Tradisi Bukber dan Silaturahmi Politik Menuju Koalisi Besar
Tradisi buka puasa bersama atau sering disingkat dengan "bukber", sudah berlangsung sejak zaman dahulu kala di negara kita, bahkan diperkirakan di zaman penjajahan pun sudah ada.
Tapi, tentu saja, di zaman dahulu konteks bukber bermakna tunggal, yakni semata-mata ajang saling berbagi sambil menjalin silaturahmi.
Makanya, kelaziman yang sudah mentradisi itu berupa sumbangan makanan dari mereka yang punya kemampuan, untuk diserahkan kepada pengurus masjid tertentu.

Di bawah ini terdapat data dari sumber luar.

(** [publish_revision]. *)
Definition memory_publish_revision (fresh : string) (input : PublishRevision)
    : ST (Mutex StoreState) StoreFault McpProxyRevision :=
  actor_id ← checked (validate_publish input);
  created_at_micros ← checked (validate_request_id (pb_request_id input));
  let payload_hash := hash_json (publish_payload input actor_id) in
  with_state (
    s ← st_get;
    seen ← checked (check_idempotency PUBLISH_OPERATION (pb_request_id input) payload_hash
                      (pb_scope input) s);
    match seen with
    | Some record => checked (replay_revision record s)
    | None =>
        let key := pb_proxy_id input in
        proxy ← owned_proxy key (pb_scope input);
        let prior_state := sp_lifecycle_state proxy in
        if negb (bool_decide (sp_active_revision_id proxy = pb_expected_revision_id input))
        then refuse revision_conflict
        else if bool_decide (sp_lifecycle_state proxy = Retired) then refuse identity_conflict
        else
          draft ← checked (ok_or (ss_revisions s !! revision_key (pb_proxy_id input)
                                                     (pb_draft_revision_id input))
                             revision_not_found);
          if sr_published draft then refuse immutable_revision
          else
            checked (validate_publish_capabilities (rv_spec (sr_revision draft))) ≫= λ _,
            revision_id ← expect (proxy_revision_id_new (pb_request_id input));
            revision ← checked (build_revision (pb_proxy_id input) revision_id
                                  (rv_spec (sr_revision draft)) actor_id Draft Redacted
                                  created_at_micros);
            insert_revision (revision_key (pb_proxy_id input) revision_id) (mkStored revision true)
            ≫= λ _,
            update_proxy key (set_active_revision revision_id) ≫= λ _,
            st_modify (record_transition (committed fresh (pb_request_id input) PUBLISH_OPERATION
              (pb_scope input) (pb_proxy_id input) (Some revision_id) (Some prior_state) Draft
              (Some actor_id) "proxy.revision_published" created_at_micros)) ≫= λ _,
            st_modify (record_idempotency (mkIdempotency (pb_request_id input) PUBLISH_OPERATION
              payload_hash key (Some revision_id) (pb_scope input))) ≫= λ _,
            mret revision
    end).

Lalu, warga di lingkungan masjid tersebut dipersilakan ikut bukber sambil melaksanakan salat magrib berjamaah.
Bahkan, siapa pun yang datang, termasuk warga yang dalam perjalanan dan singgah sejenak di masjid itu, dipersilakan ikut bukber.
Dalam perkembangannya, bukber bercampur dengan dunia lain, seperti kepentingan koordinasi antar instansi pemerintah, dengan mengambil momen acara bukber.
Hanya saja, untuk tahun ini sudah ada larangan bukber bagi aparatur sipil negara (ASN) yang diumumkan langsung oleh Presiden Joko Widodo di awal bulan puasa.
Namun demikian, bukber bagi pihak swasta tetap dibolehkan. Maka, jangan heran kalau bukber menjadi ajang bisnis antar pengusaha dan pelanggan.
Nah, berhubung sekarang kita sudah memasuki tahun politik dalam rangka menuju Pilpres 2024, acara bukber pun sudah dimasuki oleh berbagai kepentingan politik.
Beberapa parpol tingkat cabang diberitakan menggelar bukber dengan mengundang anak yatim. Ini tentu sesuatu yang positif.